• **What to do**:
Going down the data below, set down exactly the line with "(∀ x, D x x) → lock_choice" and each line after it through the line with "ll_lane : lane_ok fw (kl_lane kl);"; no other lines.
======
(** [kl_left]: the sections left before the lane acts, [None] between two
    steps. *)
Record LockLane := mkLockLane {
  kl_lane : NodeLane; kl_slot : nat; kl_holds : option Mutex; kl_left : option (list Mutex) }.

#[export] Instance eta_LockLane : EtaExpand LockLane := {| eta_of := λ x,
  mkLockLane (kl_lane x) (kl_slot x) (kl_holds x) (kl_left x) |}.

Record LockNode := mkLockNode { kn_shared : Shared; kn_lanes : list LockLane }.

Definition free (m : Mutex) (nd : LockNode) : Prop := Forall (λ kl, kl_holds kl ≠ Some m) (kn_lanes nd).

#[export] Instance free_dec m nd : Decision (free m nd).
Proof. unfold free. apply _. Defined.

(** What may have changed when a lane acts: time has passed, other lanes have
    been in sections of a charge it has left or not yet entered, other
    processes use the dedup store, the beacon listener has set the bridging
    engine, and a shared socket is in the state the others left it in. *)
Definition drift (x y : Shared * KState) : Prop :=
  sh_chains y.1 = sh_chains x.1 ∧ sh_groupAddrs y.1 = sh_groupAddrs x.1.

(** One step of a lane; [D] says what may have changed when it acts. *)
Inductive lock_lane (D : Shared * KState → Shared * KState → Prop) s (fr : Mutex → Prop) : LockLane → Shared → LockLane → Prop :=
| lock_begin kl ms :
    kl_holds kl = None → kl_left kl = None → ¬ finished (kl_lane kl) → takes (kl_slot kl) s (kl_lane kl) ms →
    lock_lane D s fr kl s (kl <| kl_left := Some ms |>)
| lock_acquire kl m ms :
    kl_holds kl = None → kl_left kl = Some (m :: ms) → fr m →
    lock_lane D s fr kl s (kl <| kl_holds := Some m |> <| kl_left := Some ms |>)
| lock_release kl m :
    kl_holds kl = Some m → lock_lane D s fr kl s (kl <| kl_holds := None |>)
| lock_act kl s1 k s' ev ln' :
    kl_holds kl = None → kl_left kl = Some [] → D (s, nl_net (kl_lane kl)) (s1, k) →
    lane_next s1 ((kl_lane kl) <| nl_net := k |>) = Some (s', ev, ln') →
    lock_lane D s fr kl s' (kl <| kl_lane := ln' |> <| kl_left := None |>).

Definition lock_next D (i : nat) (nd nd' : LockNode) : Prop :=
  ∃ kl s' kl', kn_lanes nd !! i = Some kl ∧ lock_lane D (kn_shared nd) (λ m, free m nd) kl s' kl' ∧
    nd' = mkLockNode s' (<[i := kl']> (kn_lanes nd)).
Definition lock_step D (nd nd' : LockNode) : Prop := ∃ i, lock_next D i nd nd'.

Definition lock_start s0 (lanes : list (nat * NodeLane)) : LockNode :=
  mkLockNode s0 ((λ x, mkLockLane x.2 x.1 None None) <$> lanes).

(** Lane [i] waits for a mutex that lane [j] holds. *)
Definition waits_for (nd : LockNode) (i j : nat) : Prop :=
  ∃ m ms ki kj, kn_lanes nd !! i = Some ki ∧ kn_lanes nd !! j = Some kj ∧
    kl_holds ki = None ∧ kl_left ki = Some (m :: ms) ∧ kl_holds kj = Some m.

(** *** A schedule *)

(** The sections of a step that takes all of them, and writes each socket
    once. *)
Definition all_sections (slot : nat) s ln : list Mutex :=
  match nl_prog ln with
  | Some (Access (AtReserve k _) _) => [StripeMu (stripeIndex (ck_ip k))]
  | Some (Access (AtCharge src _) _) => charge_mutexes s src
  | None =>
      match nl_todo ln, lo_egr (nl_local ln) with
      | CFlush :: _, Some e => WriteLock slot <$> seq 0 (length (e_targets e))
      | _, _ => []
      end
  | _ => []
  end.

Lemma all_sections_taken slot s ln : takes slot s ln (all_sections slot s ln).
Proof.
  unfold takes, all_sections. destruct (nl_prog ln) as [[|r|[] k]|]; try done.
  destruct (nl_todo ln) as [|[] ?]; try done. destruct (lo_egr (nl_local ln)) as [e|]; [|done].
  apply Forall_fmap, list.Forall_forall. intros j Hj%elem_of_seq. right. exists j. split; [done|]. lia.
Qed.

Definition lock_choice (i : nat) (nd : LockNode) : option LockNode :=
  kl ← kn_lanes nd !! i;
  let set s kl := Some (mkLockNode s (<[i := kl]> (kn_lanes nd))) in
  match kl_holds kl, kl_left kl with
  | Some _, _ => set (kn_shared nd) (kl <| kl_holds := None |>)
  | None, None =>
      if decide (finished (kl_lane kl)) then None
      else set (kn_shared nd) (kl <| kl_left := Some (all_sections (kl_slot kl) (kn_shared nd) (kl_lane kl)) |>)
  | None, Some (m :: ms) =>
      if decide (free m nd) then set (kn_shared nd) (kl <| kl_holds := Some m |> <| kl_left := Some ms |>) else None
  | None, Some [] =>
      '(s, _, ln) ← lane_next (kn_shared nd) (kl_lane kl); set s (kl <| kl_lane := ln |> <| kl_left := None |>)
  end.

Fixpoint lock_run (sched : list nat) (nd : LockNode) : LockNode :=
  match sched with
  | [] => nd
  | i :: sched => lock_run sched (default nd (lock_choice i nd))
  end.

Lemma lock_choice_step (D : Shared * KState → Shared * KState → Prop) i nd nd' :
  (∀ x, D x x) → lock_choice i nd = Some nd' → lock_next D i nd nd'.
Proof.
  intros HD. unfold lock_choice, lock_next. destruct (kn_lanes nd !! i) as [kl|] eqn:Ei; [|done]. cbn [mbind option_bind]. cbv zeta.
  destruct (kl_holds kl) as [m|] eqn:Eh; [|destruct (kl_left kl) as [[|m ms]|] eqn:El].
  - intros [= <-]. eexists kl, _, _. split; [done|]. split; [by eapply lock_release|done].
  - destruct (lane_next _ _) as [[[s ev] ln]|] eqn:En; [|done]. intros [= <-]. eexists kl, _, _. split; [done|].
    split; [|done]. eapply lock_act; [done|done|apply HD|]. destruct kl as [[]]. exact En.
  - destruct (decide _); [|done]. intros [= <-]. eexists kl, _, _. split; [done|]. split; [by eapply lock_acquire|done].
  - destruct (decide _); [done|]. intros [= <-]. eexists kl, _, _. split; [done|].
    split; [|done]. by eapply lock_begin; [..|apply all_sections_taken].
Qed.

Lemma lock_run_steps (D : Shared * KState → Shared * KState → Prop) sched nd :
  (∀ x, D x x) → rtc (lock_step D) nd (lock_run sched nd).
Proof.
  intros HD. revert nd. induction sched as [|i sched IH]; intros nd; [constructor|]. cbn.
  destruct (lock_choice i nd) as [nd'|] eqn:E; cbn; [|apply IH]. eapply rtc_l; [|apply IH]. exists i. by apply lock_choice_step.
Qed.
End Locks.
Arguments LockLane {_ _}. Arguments LockNode {_ _ _}.

(** *** No deadlock

    A lane that waits holds nothing, so the lane it waits for can go on. *)

Section LockFacts.
Context {SC : ShardCommon} {SL : ShardLaws} {RT : GoRuntime} {K : Kernel}.
Context (fw : Settings).
Implicit Types (nd : LockNode) (kl : LockLane) (D : Shared * KState → Shared * KState → Prop).

(** Between two steps a lane holds nothing; once it has begun one it has
    something to do. *)
Record lock_lane_ok kl : Prop := mkLockLaneOk {
  ll_lane : lane_ok fw (kl_lane kl);
  ll_between : kl_left kl = None → kl_holds kl = None;
  ll_begun : is_Some (kl_left kl) → ¬ finished (kl_lane kl) }.

Definition exclusive nd : Prop :=
  ∀ i j ki kj m, kn_lanes nd !! i = Some ki → kn_lanes nd !! j = Some kj →
    kl_holds ki = Some m → kl_holds kj = Some m → i = j.

Record lock_ok nd : Prop := mkLockOk {
  lo_shared : shared_ok fw (kn_shared nd);
  lo_lanes : Forall lock_lane_ok (kn_lanes nd);
  lo_exclusive : exclusive nd }.

Lemma lane_ok_net ln k : lane_ok fw ln → lane_ok fw (ln <| nl_net := k |>).
Proof. by intros []. Qed.

Lemma lane_next_unfinished s ln x : lane_next s ln = Some x → ¬ finished ln.
Proof. intros E [Hi Ht]. unfold lane_next in E. by rewrite Hi, Ht in E. Qed.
======
• **Exercise output**:
  (∀ x, D x x) → lock_choice i nd = Some nd' → lock_next D i nd nd'.
Proof.
  intros HD. unfold lock_choice, lock_next. destruct (kn_lanes nd !! i) as [kl|] eqn:Ei; [|done]. cbn [mbind option_bind]. cbv zeta.
  destruct (kl_holds kl) as [m|] eqn:Eh; [|destruct (kl_left kl) as [[|m ms]|] eqn:El].
  - intros [= <-]. eexists kl, _, _. split; [done|]. split; [by eapply lock_release|done].
  - destruct (lane_next _ _) as [[[s ev] ln]|] eqn:En; [|done]. intros [= <-]. eexists kl, _, _. split; [done|].
    split; [|done]. eapply lock_act; [done|done|apply HD|]. destruct kl as [[]]. exact En.
  - destruct (decide _); [|done]. intros [= <-]. eexists kl, _, _. split; [done|]. split; [by eapply lock_acquire|done].
  - destruct (decide _); [done|]. intros [= <-]. eexists kl, _, _. split; [done|].
    split; [|done]. by eapply lock_begin; [..|apply all_sections_taken].
Qed.

Lemma lock_run_steps (D : Shared * KState → Shared * KState → Prop) sched nd :
  (∀ x, D x x) → rtc (lock_step D) nd (lock_run sched nd).
Proof.
  intros HD. revert nd. induction sched as [|i sched IH]; intros nd; [constructor|]. cbn.
  destruct (lock_choice i nd) as [nd'|] eqn:E; cbn; [|apply IH]. eapply rtc_l; [|apply IH]. exists i. by apply lock_choice_step.
Qed.
End Locks.
Arguments LockLane {_ _}. Arguments LockNode {_ _ _}.

(** *** No deadlock

    A lane that waits holds nothing, so the lane it waits for can go on. *)

Section LockFacts.
Context {SC : ShardCommon} {SL : ShardLaws} {RT : GoRuntime} {K : Kernel}.
Context (fw : Settings).
Implicit Types (nd : LockNode) (kl : LockLane) (D : Shared * KState → Shared * KState → Prop).

(** Between two steps a lane holds nothing; once it has begun one it has
    something to do. *)
Record lock_lane_ok kl : Prop := mkLockLaneOk {
  ll_lane : lane_ok fw (kl_lane kl);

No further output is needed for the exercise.